Ashbourne, a senior emerging markets economist at economic consulting Capital Economics also shared the following views during the FT summit.

“The government needs to unlock private sector investment by improving the business environment and encouraging participation in the non-oil sector.

The country also desperately needs better infrastructure and reforms to the state-dominated oil sector.”

Razia Khan

Razia Khan, chief Africa economist at Standard Chartered bank also had these to say: “Nigeria has all the necessary building blocks to achieve much faster growth. With its low base, youthful population and scale, a growth rate exceeds the rate of population growth should be easily achievable.

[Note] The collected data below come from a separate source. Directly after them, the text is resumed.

(* ===== verification/FileDownload.v ===== *)
(** * Downloading a file (internal/controllers/file_controller.go)

    DownloadFile with its conditional and range headers, and the reader it
    copies from: a decrypting stream under the vault or the storage key, the
    legacy key, or the raw file. *)

From S2P Require Import Prelude GoStrings FileSys CryptoPrims CryptoStream CryptoVault CAS VaultTree Auth UploadCtrl.

#[local] Open Scope string_scope.
#[local] Open Scope list_scope.
#[local] Open Scope Z_scope.

(** ** parseRangeHeader: start, end, satisfiable, isRange *)
Definition parseRangeHeader (rangeHeader : string) (totalSize : Z) : Z * Z * bool * bool :=
  let whole := (0, i64 (totalSize - 1), false, false) in
  let refused := (0, 0, false, true) in
  if negb (HasPrefix rangeHeader "bytes=") then whole
  else
    match split_on "-" (TrimPrefix rangeHeader "bytes=") with
    | [p0; p1] =>
        if String.eqb p0 "" && negb (String.eqb p1 "") then
          match ParseInt p1 with
          | None => refused
          | Some suffixLen =>
              if suffixLen <=? 0 then refused
              else if totalSize <=? 0 then refused
              else
                let suffixLen := if totalSize <? suffixLen then totalSize else suffixLen in
                (totalSize - suffixLen, totalSize - 1, true, true)
          end
        else
          match ParseInt p0 with
          | None => refused
          | Some s =>
              if (s <? 0) || (totalSize <=? s) then refused
              else if String.eqb p1 "" then (s, totalSize - 1, true, true)
              else
                match ParseInt p1 with
                | None => refused
                | Some e =>
                    if e <? s then refused
                    else (s, if e <? totalSize then e else totalSize - 1, true, true)
                end
          end
    | _ => whole
    end.

Section Download.
Context `{CryptoPrims}.

(** ** openContentReader *)

(** What the handler copies from. *)
Inductive content_reader :=
| Decrypted (s : DecryptStream)
| Raw (r : reader).

(** An [*os.File] over the blob: it implements io.ReadSeeker and io.ReaderAt. *)
Definition os_file (data : bytes) (pos : Z) : reader := mkReader SeekAtReader data pos.

(** A stream under one key, positioned at [start]. *)
Definition open_with (data key : bytes) (start : Z) : option DecryptStream :=
  match NewDecryptStream (os_file data 0) key with
  | Err _ => None
  | Ok s =>
      if start =? 0 then
        match PreloadFirstChunk s with (s', None) => Some s' | _ => None end
      else
        match SeekTo s start with Some (s', None) => Some s' | _ => None end
  end.

Definition openContentReader (data : bytes) (isVault : bool) (vk : bytes) (start : Z)
  : result content_reader :=
  if (4 <=? zlen data) && negb (chunk_len_ok (be_get (ztake 4 data)))
  then Ok (Raw (os_file data start))
  else
    match open_with data vk start with
    | Some s => Ok (Decrypted s)
    | None =>
        if isVault then Err (ErrMsg "failed to decrypt file content")
        else
          match open_with data LegacyStorageKey start with
          | Some s => Ok (Decrypted s)
          | None => Ok (Raw (os_file data start))
          end
    end.

Definition raw_read (r : reader) (n : Z) : reader * (bytes * option gerror) :=
  let a := rd_avail r in
  if (0 <? n) && (zlen a =? 0) then (r, ([], Some EOF))
  else (rd_seek r (rd_pos r + zlen (ztake n a)), (ztake n a, None)).

Definition cr_read (c : content_reader) (n : Z) : content_reader * (bytes * option gerror) :=
  match c with
  | Decrypted s => let '(s', o) := dec_read s n in (Decrypted s', o)
  | Raw r => let '(r', o) := raw_read r n in (Raw r', o)
  end.

(** [io.CopyBuffer(w, io.LimitReader(c, limit), buf)]; [None] is no limit.
    The bytes that reach the client and the error. *)
Fixpoint copy_limited (fuel : nat) (c : content_reader) (n : Z) (limit : option Z) (acc : bytes)
  : option (bytes * option gerror) :=
  match fuel with
  | O => None
  | S f =>
      let want := match limit with Some l => Z.min n l | None => n end in
      if want <=? 0 then Some (acc, None)
      else
        match cr_read c want with
        | (_, (b, Some EOF)) => Some (acc ++ b, None)
        | (_, (b, Some e)) => Some (acc ++ b, Some e)
        | (c', (b, None)) => copy_limited f c' n ((fun l => l - zlen b) <$> limit) (acc ++ b)
        end
  end.

(** ** The handler *)

Record fc_state := mkFC { fc_DB : database; fc_CAS : option CASEngine; fc_fs : FS; fc_cache : vault_cache }.

(** The request: its parameter and headers ("" is absent), and the time
    parsers of the standard library (nanoseconds). *)
Record download_request := mkDownload {
  dr_id : string;
  dr_head : bool;
  dr_if_none_match : string;
  dr_if_modified_since : string;
  dr_range : string;
  dr_if_range : string;
  (** created_at of the row, "" when NULL *)
  dr_created_at : string;
  parse_created : string -> option Z;
  parse_http_time : string -> option Z;
  format_http_time : Z -> string
}.

(** [dp_headers] in the order they are set; a later one replaces an earlier
    one of the same name. *)
Record download_response := mkDResp {
  dp_status : Z;
  dp_headers : list (string * string);
  dp_body : bytes
}.

Definition isVaultUnlocked (e : req_env) : bool := has_vault_session e.

(** SELECT ... WHERE id = ? AND owner_id = ? AND is_deleted = FALSE *)
Definition find_file (e : req_env) (d : database) (id : string) (userID : Z) : option file_row :=
  if query_ok e then
    List.find (fun r => String.eqb (fr_id r) id && (fr_owner r =? userID) && negb (fr_deleted r)) (files d)
  else None.

Definition quote : string := String (ascii_of_byte 34) "".

Definition safe_name (name : string) : string :=
  replace_char newline "" (replace_char carriage_return ""
    (replace_char "\" "_" (replace_char (ascii_of_byte 34) "_" name))).

Definition etag_of (r : file_row) : string := quote +:+ fr_cas r +:+ quote.

Definition truncate_second (t : Z) : Z := t - t mod 1000000000.

Definition last_modified (q : download_request) : option Z :=
  if String.eqb (dr_created_at q) "" then None else parse_created q (dr_created_at q).

(** RFC 7232: answer 304. *)
Definition not_modified (q : download_request) (etag : string) : bool :=
  if negb (String.eqb (dr_if_none_match q) "") then
    String.eqb (TrimPrefix (dr_if_none_match q) "W/") etag || String.eqb (dr_if_none_match q) "*"
  else
    match last_modified q, parse_http_time q (dr_if_modified_since q) with
    | Some lm, Some t => negb (String.eqb (dr_if_modified_since q) "") && negb (t <? truncate_second lm)
    | _, _ => false
    end.

(** RFC 7233: whether If-Range lets the range through. *)
Definition range_allowed (q : download_request) (etag : string) : bool :=
  if negb (String.eqb (dr_range q) "") && negb (String.eqb (dr_if_range q) "") then
    if HasPrefix (dr_if_range q) quote || HasPrefix (dr_if_range q) ("W/" +:+ quote)
    then String.eqb (TrimPrefix (dr_if_range q) "W/") etag
    else
      match last_modified q with
      | Some lm =>
          match parse_http_time q (dr_if_range q) with
          | Some t => truncate_second lm =? t
          | None => false
          end
      | None => true
      end
  else true.

Definition base_headers (q : download_request) (r : file_row) (isVault : bool) : list (string * string) :=
  [("ETag", etag_of r); ("Accept-Ranges", "bytes"); ("Content-Type", fr_mime r);
   ("Content-Disposition", "attachment; filename=" +:+ quote +:+ safe_name (fr_name r) +:+ quote)]
  ++ (if isVault
      then [("Cache-Control", "private, no-store, no-cache, must-revalidate"); ("Pragma", "no-cache")]
      else [("Cache-Control", "private, no-transform, max-age=86400, must-revalidate")])
  ++ match last_modified q with Some lm => [("Last-Modified", format_http_time q lm)] | None => [] end.

Definition content_range (s e total : Z) : string :=
  "bytes " +:+ FormatInt s +:+ "-" +:+ FormatInt e +:+ "/" +:+ FormatInt total.

Definition unsatisfiable (h : list (string * string)) (total : Z) : download_response :=
  mkDResp 416 (h ++ [("Content-Range", "bytes */" +:+ FormatInt total)]) [].

(** The stand-in for a blob that cannot be opened (lines 772-796). *)
Definition mock_response (q : download_request) (r : file_row) (h : list (string * string))
    (allowed : bool) : download_response :=
  let mockBody := bytes_of_string ("Decrypted Content of " +:+ fr_name r) in
  let totalSize := zlen mockBody in
  let h := h ++ [("Content-Type", "text/plain; charset=utf-8")] in
  let whole := mkDResp 200 (h ++ [("Content-Length", FormatInt totalSize)]) mockBody in
  if negb (String.eqb (dr_range q) "") && allowed then
    match parseRangeHeader (dr_range q) totalSize with
    | (s, e, true, true) =>
        mkDResp 206 (h ++ [("Content-Range", content_range s e totalSize);
                           ("Content-Length", FormatInt (e - s + 1))])
          (ztake (e + 1 - s) (zdrop s mockBody))
    | (_, _, false, true) => unsatisfiable h totalSize
    | _ => whole
    end
  else whole.

(** The key of the content (lines 799-811); [None] is a locked vault. *)
Definition content_key (e : req_env) (isVault : bool) : option bytes :=
  if isVault then
    match swarm e with
    | Some v =>
        match GetKey (now_ e) (vault e) v with
        | Some r =>
            match heap (vault e) !! r with
            | Some k => if zlen k =? 0 then None else Some k
            | None => None
            end
        | None => None
        end
    | None => None
    end
  else Some (default [] (standard_key e)).

(** Enough steps for a copy: each read takes at least a byte of what is left. *)
Definition copy_fuel (c : content_reader) : nat :=
  match c with
  | Decrypted s => S (length (rd_avail (ds_r s)) + length (ds_buf s))
  | Raw r => S (length (rd_avail r))
  end.

Definition downloadBufSize : Z := 256 * 1024.

(** Lines 832-851: what reaches the client from [start] on. *)
Definition send_content (h : list (string * string)) (data : bytes) (isVault : bool) (vk : bytes)
    (start chunkLen : Z) (isPartial : bool) : download_response :=
  match openContentReader data isVault vk start with
  | Err _ => mkDResp 500 h (bytes_of_string "Decryption error")
  | Ok c =>
      let h := h ++ [("Content-Length", FormatInt chunkLen)] in
      let limit := if isPartial then Some chunkLen else None in
      match copy_limited (copy_fuel c) c downloadBufSize limit [] with
      | Some (b, _) => mkDResp (if isPartial then 206 else 200) h b
      | None => mkDResp 500 h []
      end
  end.

Definition DownloadFile (e : req_env) (st : fc_state) (q : download_request)
  : fc_state * download_response :=
  let error c msg := mkDResp c [] (bytes_of_string msg) in
  match find_file e (fc_DB st) (dr_id q) (GetUserID (user_id e)) with
  | None => (st, error 404 "File not found")
  | Some r =>
      let '(cache, isVault) := IsVaultFolder (Some (if query_ok e then Some (folders (fc_DB st)) else None))
                                 (fc_cache st) (default "" (fr_folder r)) in
      let st := mkFC (fc_DB st) (fc_CAS st) (fc_fs st) cache in
      if isVault && negb (isVaultUnlocked e)
      then (st, error 401 "Vault locked. Master password required to download this file.")
      else
        let h := base_headers q r isVault in
        if not_modified q (etag_of r) then (st, mkDResp 304 h [])
        else if dr_head q then (st, mkDResp 200 (h ++ [("Content-Length", FormatInt (fr_size r))]) [])
        else
          let allowed := range_allowed q (etag_of r) in
          let opened :=
            match fc_CAS st with
            | Some c => match fs_read (os e) (fc_fs st) (Path c (fr_cas r)) with Ok b => Some b | Err _ => None end
            | None => None
            end in
          match opened with
          | None => (st, mock_response q r h allowed)
          | Some data =>
              match content_key e isVault with
              | None => (st, error 401 "Vault locked. Master password required to download this file.")
              | Some vk =>
                  if negb (String.eqb (dr_range q) "") && allowed then
                    match parseRangeHeader (dr_range q) (fr_size r) with
                    | (_, _, false, true) => (st, unsatisfiable h (fr_size r))
                    | (s, en, true, true) =>
                        let chunkLen := en - s + 1 in
                        (st, send_content (h ++ [("Content-Range", content_range s en (fr_size r))])
                               data isVault vk s chunkLen true)
                    | _ => (st, send_content h data isVault vk 0 (fr_size r) false)
                    end
                  else (st, send_content h data isVault vk 0 (fr_size r) false)
              end
          end
  end.

End Download.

“It needs to develop more institutions that are more resilient than tends to be the case in typical resource economies, for example a tax base independent of oil and a banking sector that can meet the borrowing needs of the private sector. Nigeria has failed to make a transition away from being an oil economy.”

Olusegun Omisakin

Omisakin is the Chief Economist and Director of Research & Development at the Nigerian Economic Summit Group (NESG). His views are as follows: “The effects of COVID-19 pandemic on global health and socio-economic conditions will remain for the foreseeable future.

“For Nigeria, economic policies have to remain broadly expansionary to hasten recovery. Implementation of the Medium-Term National Development Plans (MTNDP) and Nigerian Economic Stimulus Plan (NESP) will quicken the recovery in 2021.

“More focus should also be on improving the business environment through reforms.”